[[ TASK DATA, beginning ]]

(** * goncurses: a shallow embedding of ncurses.go

    The Go package is a thin layer over the C curses library.  Its
    tables and the functions the properties below are about are
    embedded here as Rocq definitions, under their Go names; the C
    library itself is not part of the package and appears as a record of
    primitives ([Driver]) over an abstract terminal state, while the
    constants the package takes from <ncurses.h> appear as records of
    integers ([KeyCodes], [AttrBits], [ColorIds], [MouseBits]).

    Go values:
    - [int] and the C integer types are [Z]; conversions write their
      wrap-around out ([C_int], [C_short]);
    - [string] is [string]; [os.Error] is [option string], [None] being
      the nil error;
    - the Go maps are [gmap]s; indexing a Go map at a missing key yields
      the zero value, written [default 0 (m !! k)];
    - a run-time panic is the [Panics] outcome. *)

From Stdlib Require Import ZArith Lia.
From stdpp Require Import base option list gmap strings pretty.

Local Open Scope Z_scope.

(** ** Integer conversions *)

(** Signed wrap-around to [bits] bits: the value of a Go or C conversion
    to a signed integer type of that width. *)
Definition wrap_signed (bits : Z) (z : Z) : Z :=
  (z + 2 ^ (bits - 1)) mod 2 ^ bits - 2 ^ (bits - 1).

(** [C.int(x)]. *)
Definition C_int (z : Z) : Z := wrap_signed 32 z.

(** [C.short(x)], and arithmetic at the type [C.short]. *)
Definition C_short (z : Z) : Z := wrap_signed 16 z.

Definition int32_range (z : Z) : Prop := - 2 ^ 31 <= z < 2 ^ 31.
Definition short_range (z : Z) : Prop := - 2 ^ 15 <= z < 2 ^ 15.
Definition byte_range (z : Z) : Prop := 0 <= z < 256.

(** ** Outcomes of a Go call *)

Inductive outcome (A : Type) : Type :=
| Returns (a : A)
| Panics (msg : string).
Arguments Returns {A} a.
Arguments Panics {A} msg.

Global Instance outcome_ret : MRet outcome := fun _ a => Returns a.
Global Instance outcome_bind : MBind outcome := fun _ _ k o =>
  match o with
  | Returns a => k a
  | Panics msg => Panics msg
  end.

Definition returns {A} (o : outcome A) : Prop := exists a, o = Returns a.

(** ** Values passed through [...interface{}] *)

Inductive value : Type :=
| VNil
| VInt (n : Z)
| VString (s : string)
| VBool (b : bool)
| VByte (b : Z)
| VInt64 (n : Z)
| VAttribute (a : string).

(** [reflect.TypeOf(v)]: nil for the nil interface value. *)
Definition TypeOf (v : value) : option string :=
  match v with
  | VNil => None
  | VInt _ => Some "int"
  | VString _ => Some "string"
  | VBool _ => Some "bool"
  | VByte _ => Some "uint8"
  | VInt64 _ => Some "int64"
  | VAttribute _ => Some "goncurses.Attribute"
  end.

(** [reflect.TypeOf(v).String()]: calling [String] on the nil type is a
    nil dereference. *)
Definition TypeOf_String (v : value) : outcome string :=
  match TypeOf v with
  | Some t => Returns t
  | None => Panics "invalid memory address or nil pointer dereference"
  end.

(** [v.(int)] *)
Definition assert_int (v : value) : outcome Z :=
  match v with
  | VInt n => Returns n
  | _ => Panics "interface conversion: interface is not int"
  end.

(** [v.(string)] *)
Definition assert_string (v : value) : outcome string :=
  match v with
  | VString s => Returns s
  | _ => Panics "interface conversion: interface is not string"
  end.

(** [args[i]] on a slice: out of range is a run-time panic. *)
Definition index {A} (l : list A) (i : nat) : outcome A :=
  match l !! i with
  | Some a => Returns a
  | None => Panics "index out of range"
  end.

(** ** Constants of <ncurses.h> *)

Record KeyCodes : Type := {
  KEY_DOWN : Z; KEY_UP : Z; KEY_LEFT : Z; KEY_RIGHT : Z; KEY_HOME : Z;
  KEY_BACKSPACE : Z; KEY_F0 : Z; KEY_ENTER : Z; KEY_MOUSE : Z
}.

Record AttrBits : Type := {
  A_NORMAL : Z; A_STANDOUT : Z; A_UNDERLINE : Z; A_REVERSE : Z; A_BLINK : Z;
  A_DIM : Z; A_BOLD : Z; A_PROTECT : Z; A_INVIS : Z; A_ALTCHARSET : Z;
  A_CHARTEXT : Z
}.

Record ColorIds : Type := {
  COLOR_BLACK : Z; COLOR_RED : Z; COLOR_GREEN : Z; COLOR_YELLOW : Z;
  COLOR_BLUE : Z; COLOR_MAGENTA : Z; COLOR_CYAN : Z; COLOR_WHITE : Z
}.

Record MouseBits : Type := {
  BUTTON1_PRESSED : Z; BUTTON1_RELEASED : Z; BUTTON1_CLICKED : Z;
  BUTTON1_DOUBLE_CLICKED : Z; BUTTON1_TRIPLE_CLICKED : Z;
  BUTTON2_PRESSED : Z; BUTTON2_RELEASED : Z; BUTTON2_CLICKED : Z;
  BUTTON2_DOUBLE_CLICKED : Z; BUTTON2_TRIPLE_CLICKED : Z;
  BUTTON3_PRESSED : Z; BUTTON3_RELEASED : Z; BUTTON3_CLICKED : Z;
  BUTTON3_DOUBLE_CLICKED : Z; BUTTON3_TRIPLE_CLICKED : Z;
  BUTTON4_PRESSED : Z; BUTTON4_RELEASED : Z; BUTTON4_CLICKED : Z;
  BUTTON4_DOUBLE_CLICKED : Z; BUTTON4_TRIPLE_CLICKED : Z;
  BUTTON_SHIFT : Z; BUTTON_CTRL : Z; BUTTON_ALT : Z;
  ALL_MOUSE_EVENTS : Z; REPORT_MOUSE_POSITION : Z
}.

(** ** The package's tables *)

(** [attrList] *)
Definition attrList (a : AttrBits) : gmap string Z :=
  list_to_map
    [("normal", A_NORMAL a); ("standout", A_STANDOUT a);
     ("underline", A_UNDERLINE a); ("reverse", A_REVERSE a);
     ("blink", A_BLINK a); ("dim", A_DIM a); ("bold", A_BOLD a);
     ("protect", A_PROTECT a); ("invis", A_INVIS a);
     ("altcharset", A_ALTCHARSET a); ("chartext", A_CHARTEXT a)].

(** [colorList] *)
Definition colorList (c : ColorIds) : gmap string Z :=
  list_to_map
    [("black", COLOR_BLACK c); ("red", COLOR_RED c);
     ("green", COLOR_GREEN c); ("yellow", COLOR_YELLOW c);
     ("blue", COLOR_BLUE c); ("magenta", COLOR_MAGENTA c);
     ("cyan", COLOR_CYAN c); ("white", COLOR_WHITE c)].

(** The entries of the [keyList] literal, in source order. *)
Definition keyList_entries (k : KeyCodes) : list (Z * string) :=
  [(9, "tab"); (10, "enter");
   (KEY_DOWN k, "down"); (KEY_UP k, "up"); (KEY_LEFT k, "left");
   (KEY_RIGHT k, "right"); (KEY_HOME k, "home");
   (KEY_BACKSPACE k, "backspace");
   (KEY_F0 k, "F0"); (KEY_F0 k + 1, "F1"); (KEY_F0 k + 2, "F2");
   (KEY_F0 k + 3, "F3"); (KEY_F0 k + 4, "F4"); (KEY_F0 k + 5, "F5");
   (KEY_F0 k + 6, "F6"); (KEY_F0 k + 7, "F7"); (KEY_F0 k + 8, "F8");
   (KEY_F0 k + 9, "F9"); (KEY_F0 k + 10, "F10"); (KEY_F0 k + 11, "F11");
   (KEY_F0 k + 12, "F12");
   (KEY_ENTER k, "enter"); (KEY_MOUSE k, "mouse")].

(** [keyList] *)
Definition keyList (k : KeyCodes) : gmap Z string :=
  list_to_map (keyList_entries k).

(** A Go map literal with two equal constant keys does not compile. *)
Definition keyList_compiles (k : KeyCodes) : Prop :=
  NoDup (keyList_entries k).*1.

(** [mouseEvents] *)
Definition mouseEvents (m : MouseBits) : gmap string Z :=
  list_to_map
    [("button1-pressed", BUTTON1_PRESSED m);
     ("button1-released", BUTTON1_RELEASED m);
     ("button1-clicked", BUTTON1_CLICKED m);
     ("button1-double-clicked", BUTTON1_DOUBLE_CLICKED m);
     ("button1-triple-clicked", BUTTON1_TRIPLE_CLICKED m);
     ("button2-pressed", BUTTON2_PRESSED m);
     ("button2-released", BUTTON2_RELEASED m);
     ("button2-clicked", BUTTON2_CLICKED m);
     ("button2-double-clicked", BUTTON2_DOUBLE_CLICKED m);
     ("button2-triple-clicked", BUTTON2_TRIPLE_CLICKED m);
     ("button3-pressed", BUTTON3_PRESSED m);
     ("button3-released", BUTTON3_RELEASED m);
     ("button3-clicked", BUTTON3_CLICKED m);
     ("button3-double-clicked", BUTTON3_DOUBLE_CLICKED m);
     ("button3-triple-clicked", BUTTON3_TRIPLE_CLICKED m);
     ("button4-pressed", BUTTON4_PRESSED m);
     ("button4-released", BUTTON4_RELEASED m);
     ("button4-clicked", BUTTON4_CLICKED m);
     ("button4-double-clicked", BUTTON4_DOUBLE_CLICKED m);
     ("button4-triple-clicked", BUTTON4_TRIPLE_CLICKED m);
     ("shift", BUTTON_SHIFT m); ("ctrl", BUTTON_CTRL m);
     ("alt", BUTTON_ALT m); ("all", ALL_MOUSE_EVENTS m);
     ("position", REPORT_MOUSE_POSITION m)].

(** ** The curses library

    The C library the package is linked against, over an abstract
    terminal state [term].  A window handle ([*Window], a [WINDOW*]) is
    an address, [0] being the nil pointer; every primitive returns its C
    result together with the next terminal state. *)

Record Driver (term : Type) : Type := {
  ERR : Z;
  chtype_bits : Z;
  COLOR_PAIRS : term -> Z;
  COLOR_PAIR : Z -> Z;
  initscr : term -> Z * term;
  endwin : term -> Z * term;
  init_pair : Z -> Z -> Z -> term -> Z * term;
  mousemask : Z -> Z -> term -> Z * term;
  newwin : Z -> Z -> Z -> Z -> term -> Z * term;
  subwin : Z -> Z -> Z -> Z -> Z -> term -> Z * term;
  delwin : Z -> term -> Z * term;
  waddch : Z -> Z -> term -> Z * term;
  wattron : Z -> Z -> term -> Z * term;
  wattroff : Z -> Z -> term -> Z * term;
  wborder : Z -> list Z -> term -> Z * term;
  box : Z -> Z -> Z -> term -> Z * term;
  wclear : Z -> term -> Z * term;
  wclrtobot : Z -> term -> Z * term;
  wclrtoeol : Z -> term -> Z * term;
  werase : Z -> term -> Z * term;
  wgetch : Z -> term -> Z * term;
  (** [wgetnstr w str n]: the result, and the bytes the library stores
      at [str[0]], [str[1]], ... in that order. *)
  wgetnstr : Z -> Z -> term -> Z * list Z * term;
  mvwhline : Z -> Z -> Z -> Z -> Z -> term -> Z * term;
  keypad : Z -> bool -> term -> Z * term;
  wmove : Z -> Z -> Z -> term -> Z * term;
  waddstr : Z -> string -> term -> Z * term;
  mvwaddstr : Z -> Z -> Z -> string -> term -> Z * term;
  wrefresh : Z -> term -> Z * term;
  wresize : Z -> Z -> Z -> term -> Z * term;
  touchwin : Z -> term -> Z * term
}.
Arguments ERR {term}.
Arguments chtype_bits {term}.
Arguments COLOR_PAIRS {term}.
Arguments COLOR_PAIR {term}.
Arguments initscr {term}.
Arguments endwin {term}.
Arguments init_pair {term}.
Arguments mousemask {term}.
Arguments newwin {term}.
Arguments subwin {term}.
Arguments delwin {term}.
Arguments waddch {term}.
Arguments wattron {term}.
Arguments wattroff {term}.
Arguments wborder {term}.
Arguments box {term}.
Arguments wclear {term}.
Arguments wclrtobot {term}.
Arguments wclrtoeol {term}.
Arguments werase {term}.
Arguments wgetch {term}.
Arguments wgetnstr {term}.
Arguments mvwhline {term}.
Arguments keypad {term}.
Arguments wmove {term}.
Arguments waddstr {term}.
Arguments mvwaddstr {term}.
Arguments wrefresh {term}.
Arguments wresize {term}.
Arguments touchwin {term}.

(** [C.chtype(x)]: conversion to the unsigned type [chtype]. *)
Definition C_chtype {term} (d : Driver term) (z : Z) : Z :=
  z mod 2 ^ chtype_bits d.

(** The part of [struct _win_st] the package reads; the coordinate
    fields have the C type [short]. *)
Record WINDOW : Type := {
  _cury : Z; _curx : Z;
  _maxy : Z; _maxx : Z
}.

(** ** The package's functions *)

Section Package.
Context {term : Type} (d : Driver term).
Context (keys : KeyCodes) (attrs : AttrBits) (colors : ColorIds)
        (mouse : MouseBits).
(** [fmt.Sprintf], of the Go library. *)
Context (Sprintf : string -> list value -> string).

(** [End] *)
Definition End (s : term) : unit * term :=
  let '(_, s) := endwin d s in (tt, s).

(** [InitPair]: [pair] is a [byte]. *)
Definition InitPair (pair : Z) (fg bg : string) (s : term)
  : option string * term :=
  if bool_decide (pair = 0) || (C_int (COLOR_PAIRS d s - 1) <? C_int pair)
  then (Some "Invalid color pair selected", s)
  else
    let fg_color := colorList colors !! fg in
    let bg_color := colorList colors !! bg in
    match fg_color, bg_color with
    | None, _ => (Some "Invalid foreground color", s)
    | Some _, None => (Some "Invalid foreground color", s)
    | Some fg_color, Some bg_color =>
        let '(rc, s) :=
          init_pair d (C_short pair) (C_short fg_color) (C_short bg_color) s in
        if rc =? ERR d then (Some "Failed to init color pair", s)
        else (None, s)
    end.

[[ TASK DATA, end ]]

Tally the lines of the entries that carry the word "foreground" and say only that number.

2